Collect every line in the records below that contains the word "status".

----- Source data -----

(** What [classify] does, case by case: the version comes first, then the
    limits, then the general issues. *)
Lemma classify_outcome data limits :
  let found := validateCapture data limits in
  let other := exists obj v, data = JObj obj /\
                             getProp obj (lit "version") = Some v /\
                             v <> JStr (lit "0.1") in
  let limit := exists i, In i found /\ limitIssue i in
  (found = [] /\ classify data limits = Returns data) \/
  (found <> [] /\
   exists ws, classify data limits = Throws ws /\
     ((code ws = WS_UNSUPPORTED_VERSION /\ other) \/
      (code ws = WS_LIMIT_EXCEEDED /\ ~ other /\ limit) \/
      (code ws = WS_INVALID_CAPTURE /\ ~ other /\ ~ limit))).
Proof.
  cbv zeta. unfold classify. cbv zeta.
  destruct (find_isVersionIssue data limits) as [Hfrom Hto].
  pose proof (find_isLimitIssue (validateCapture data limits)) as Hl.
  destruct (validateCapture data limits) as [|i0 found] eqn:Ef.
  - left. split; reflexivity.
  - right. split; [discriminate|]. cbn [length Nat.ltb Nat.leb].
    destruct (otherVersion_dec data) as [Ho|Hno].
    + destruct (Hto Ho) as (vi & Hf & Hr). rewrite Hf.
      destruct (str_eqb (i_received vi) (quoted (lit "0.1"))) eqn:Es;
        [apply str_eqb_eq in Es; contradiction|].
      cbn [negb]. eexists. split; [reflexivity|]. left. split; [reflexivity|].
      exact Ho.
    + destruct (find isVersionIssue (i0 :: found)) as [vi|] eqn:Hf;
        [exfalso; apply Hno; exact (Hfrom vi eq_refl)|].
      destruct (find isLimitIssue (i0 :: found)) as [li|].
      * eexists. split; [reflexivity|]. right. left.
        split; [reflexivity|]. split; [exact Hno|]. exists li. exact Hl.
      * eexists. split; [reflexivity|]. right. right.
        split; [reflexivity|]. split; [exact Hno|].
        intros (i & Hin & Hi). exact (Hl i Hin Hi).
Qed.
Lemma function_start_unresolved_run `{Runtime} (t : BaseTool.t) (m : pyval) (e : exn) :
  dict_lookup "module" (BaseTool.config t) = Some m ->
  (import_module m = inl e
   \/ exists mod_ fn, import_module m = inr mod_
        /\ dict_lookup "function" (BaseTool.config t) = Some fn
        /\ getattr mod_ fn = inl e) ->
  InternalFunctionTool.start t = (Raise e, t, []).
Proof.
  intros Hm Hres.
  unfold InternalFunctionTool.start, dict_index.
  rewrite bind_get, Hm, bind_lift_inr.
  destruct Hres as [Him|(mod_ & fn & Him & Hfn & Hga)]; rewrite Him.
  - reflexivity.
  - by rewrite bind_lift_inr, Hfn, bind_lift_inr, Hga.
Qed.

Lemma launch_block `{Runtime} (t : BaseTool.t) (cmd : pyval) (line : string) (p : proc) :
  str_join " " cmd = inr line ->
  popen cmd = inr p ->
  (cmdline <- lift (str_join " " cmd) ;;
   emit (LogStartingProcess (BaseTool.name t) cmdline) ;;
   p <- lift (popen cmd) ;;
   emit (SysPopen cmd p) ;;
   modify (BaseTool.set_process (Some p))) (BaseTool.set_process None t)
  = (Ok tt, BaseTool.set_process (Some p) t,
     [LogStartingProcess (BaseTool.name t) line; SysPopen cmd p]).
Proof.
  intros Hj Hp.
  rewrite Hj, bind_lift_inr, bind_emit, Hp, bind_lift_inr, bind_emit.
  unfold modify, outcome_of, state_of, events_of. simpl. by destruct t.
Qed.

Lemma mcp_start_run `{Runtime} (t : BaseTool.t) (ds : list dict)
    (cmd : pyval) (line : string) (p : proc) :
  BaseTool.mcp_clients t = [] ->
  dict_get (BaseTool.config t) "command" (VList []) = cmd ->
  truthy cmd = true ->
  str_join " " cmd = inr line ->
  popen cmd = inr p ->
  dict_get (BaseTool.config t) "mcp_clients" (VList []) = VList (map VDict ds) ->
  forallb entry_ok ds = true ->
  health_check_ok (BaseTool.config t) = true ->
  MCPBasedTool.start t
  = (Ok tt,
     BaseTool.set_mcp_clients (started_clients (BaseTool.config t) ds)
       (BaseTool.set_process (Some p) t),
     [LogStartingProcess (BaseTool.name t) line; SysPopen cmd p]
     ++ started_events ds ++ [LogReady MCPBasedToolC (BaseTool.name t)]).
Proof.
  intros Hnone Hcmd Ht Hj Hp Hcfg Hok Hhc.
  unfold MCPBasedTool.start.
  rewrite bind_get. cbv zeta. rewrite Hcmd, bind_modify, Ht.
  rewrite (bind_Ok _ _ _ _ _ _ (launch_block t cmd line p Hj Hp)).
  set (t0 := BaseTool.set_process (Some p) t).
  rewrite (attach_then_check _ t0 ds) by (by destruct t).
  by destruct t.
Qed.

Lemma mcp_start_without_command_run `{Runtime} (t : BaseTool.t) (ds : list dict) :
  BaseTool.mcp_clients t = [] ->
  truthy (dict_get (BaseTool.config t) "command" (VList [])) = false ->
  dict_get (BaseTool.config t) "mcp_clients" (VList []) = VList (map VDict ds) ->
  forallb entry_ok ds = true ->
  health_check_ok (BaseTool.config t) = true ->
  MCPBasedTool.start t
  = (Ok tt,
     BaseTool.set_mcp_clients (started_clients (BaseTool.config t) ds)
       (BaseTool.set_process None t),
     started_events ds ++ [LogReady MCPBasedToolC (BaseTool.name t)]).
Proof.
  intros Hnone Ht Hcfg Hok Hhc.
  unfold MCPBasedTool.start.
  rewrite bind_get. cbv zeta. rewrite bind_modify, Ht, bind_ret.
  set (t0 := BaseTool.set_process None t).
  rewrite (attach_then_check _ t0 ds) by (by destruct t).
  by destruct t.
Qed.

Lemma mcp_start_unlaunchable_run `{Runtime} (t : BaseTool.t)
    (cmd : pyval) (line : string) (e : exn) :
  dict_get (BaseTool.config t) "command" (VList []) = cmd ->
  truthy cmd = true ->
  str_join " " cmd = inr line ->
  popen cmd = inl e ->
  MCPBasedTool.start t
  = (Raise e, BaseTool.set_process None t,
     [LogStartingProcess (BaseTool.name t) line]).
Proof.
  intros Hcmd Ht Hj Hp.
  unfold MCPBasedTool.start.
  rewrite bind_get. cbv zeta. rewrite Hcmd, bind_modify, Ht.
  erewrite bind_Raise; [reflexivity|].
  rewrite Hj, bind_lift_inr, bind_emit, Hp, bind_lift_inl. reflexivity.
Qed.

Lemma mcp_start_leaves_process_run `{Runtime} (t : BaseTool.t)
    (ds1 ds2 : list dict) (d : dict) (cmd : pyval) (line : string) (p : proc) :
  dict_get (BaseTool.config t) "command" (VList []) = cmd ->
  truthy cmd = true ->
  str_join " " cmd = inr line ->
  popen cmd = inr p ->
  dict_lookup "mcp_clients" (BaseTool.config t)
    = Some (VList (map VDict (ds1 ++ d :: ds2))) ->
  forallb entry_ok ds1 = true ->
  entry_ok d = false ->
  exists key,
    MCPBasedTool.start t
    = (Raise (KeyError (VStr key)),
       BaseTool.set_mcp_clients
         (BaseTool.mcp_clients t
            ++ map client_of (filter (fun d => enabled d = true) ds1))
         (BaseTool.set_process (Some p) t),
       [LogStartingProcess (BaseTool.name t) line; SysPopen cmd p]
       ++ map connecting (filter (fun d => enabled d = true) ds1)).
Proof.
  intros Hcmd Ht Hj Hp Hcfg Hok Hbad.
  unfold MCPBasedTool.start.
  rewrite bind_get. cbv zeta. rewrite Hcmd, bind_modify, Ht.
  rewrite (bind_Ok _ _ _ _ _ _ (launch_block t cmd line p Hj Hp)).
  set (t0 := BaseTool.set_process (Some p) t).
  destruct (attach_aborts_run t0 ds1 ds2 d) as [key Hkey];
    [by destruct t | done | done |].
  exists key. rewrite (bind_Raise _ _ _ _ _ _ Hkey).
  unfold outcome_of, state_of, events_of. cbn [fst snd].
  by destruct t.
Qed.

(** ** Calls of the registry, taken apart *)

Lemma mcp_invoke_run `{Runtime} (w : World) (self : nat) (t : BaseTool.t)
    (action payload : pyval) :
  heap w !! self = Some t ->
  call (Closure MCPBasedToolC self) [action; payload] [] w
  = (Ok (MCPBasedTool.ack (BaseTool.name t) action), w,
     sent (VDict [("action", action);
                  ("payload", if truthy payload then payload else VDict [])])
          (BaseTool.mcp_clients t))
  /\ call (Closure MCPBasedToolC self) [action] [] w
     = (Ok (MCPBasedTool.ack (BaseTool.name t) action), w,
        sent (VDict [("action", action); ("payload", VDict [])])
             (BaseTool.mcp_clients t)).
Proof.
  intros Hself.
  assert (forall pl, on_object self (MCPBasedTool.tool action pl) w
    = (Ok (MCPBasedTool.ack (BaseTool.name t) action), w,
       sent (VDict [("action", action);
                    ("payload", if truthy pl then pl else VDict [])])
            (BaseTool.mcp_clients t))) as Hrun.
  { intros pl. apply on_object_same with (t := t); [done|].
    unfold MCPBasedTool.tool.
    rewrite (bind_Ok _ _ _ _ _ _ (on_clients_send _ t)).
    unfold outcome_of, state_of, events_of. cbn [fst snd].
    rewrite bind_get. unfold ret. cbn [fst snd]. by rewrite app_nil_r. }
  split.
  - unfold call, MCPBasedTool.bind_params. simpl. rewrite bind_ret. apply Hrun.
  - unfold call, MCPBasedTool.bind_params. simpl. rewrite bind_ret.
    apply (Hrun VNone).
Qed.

-----
----- Source data -----

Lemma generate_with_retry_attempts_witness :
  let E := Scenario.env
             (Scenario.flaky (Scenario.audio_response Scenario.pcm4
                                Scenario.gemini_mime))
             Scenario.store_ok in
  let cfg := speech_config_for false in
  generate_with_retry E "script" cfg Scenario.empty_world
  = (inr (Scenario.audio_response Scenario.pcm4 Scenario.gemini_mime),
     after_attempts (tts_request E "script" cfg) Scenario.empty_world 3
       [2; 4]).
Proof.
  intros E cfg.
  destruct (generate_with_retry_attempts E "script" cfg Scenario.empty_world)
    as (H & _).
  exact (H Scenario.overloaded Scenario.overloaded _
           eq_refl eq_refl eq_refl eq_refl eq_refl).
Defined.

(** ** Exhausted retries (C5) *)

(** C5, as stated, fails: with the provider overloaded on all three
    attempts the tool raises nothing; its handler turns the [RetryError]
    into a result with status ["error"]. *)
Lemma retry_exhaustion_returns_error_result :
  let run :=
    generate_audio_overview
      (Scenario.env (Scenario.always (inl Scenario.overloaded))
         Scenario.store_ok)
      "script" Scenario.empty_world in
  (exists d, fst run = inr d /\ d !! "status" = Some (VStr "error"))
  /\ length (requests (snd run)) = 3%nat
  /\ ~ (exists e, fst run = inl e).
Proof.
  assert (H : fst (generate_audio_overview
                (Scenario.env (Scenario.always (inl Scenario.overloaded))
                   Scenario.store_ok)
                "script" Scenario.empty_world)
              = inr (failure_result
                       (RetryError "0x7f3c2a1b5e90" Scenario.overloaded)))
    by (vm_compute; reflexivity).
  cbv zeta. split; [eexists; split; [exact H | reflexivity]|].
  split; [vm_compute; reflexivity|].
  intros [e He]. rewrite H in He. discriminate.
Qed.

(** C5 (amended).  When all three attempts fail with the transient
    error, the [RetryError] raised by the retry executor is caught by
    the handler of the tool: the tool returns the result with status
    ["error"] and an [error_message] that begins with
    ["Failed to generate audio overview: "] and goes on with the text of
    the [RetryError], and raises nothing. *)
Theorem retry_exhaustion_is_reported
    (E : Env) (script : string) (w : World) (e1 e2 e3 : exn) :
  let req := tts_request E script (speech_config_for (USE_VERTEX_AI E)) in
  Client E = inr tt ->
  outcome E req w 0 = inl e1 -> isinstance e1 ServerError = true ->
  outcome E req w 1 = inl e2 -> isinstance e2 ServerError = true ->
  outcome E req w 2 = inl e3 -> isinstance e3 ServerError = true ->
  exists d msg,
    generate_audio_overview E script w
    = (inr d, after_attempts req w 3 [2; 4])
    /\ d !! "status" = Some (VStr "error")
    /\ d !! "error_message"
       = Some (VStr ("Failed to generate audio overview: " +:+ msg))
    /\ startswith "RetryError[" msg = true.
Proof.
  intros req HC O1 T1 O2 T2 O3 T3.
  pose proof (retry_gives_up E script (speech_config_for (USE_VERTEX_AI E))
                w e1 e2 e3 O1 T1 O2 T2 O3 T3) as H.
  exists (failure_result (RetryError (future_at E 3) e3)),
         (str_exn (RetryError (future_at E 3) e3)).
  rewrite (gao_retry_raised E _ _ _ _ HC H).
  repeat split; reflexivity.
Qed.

-----

• **Result for this task**
    into a result with status ["error"]. *)
  (exists d, fst run = inr d /\ d !! "status" = Some (VStr "error"))
    the handler of the tool: the tool returns the result with status
    /\ d !! "status" = Some (VStr "error")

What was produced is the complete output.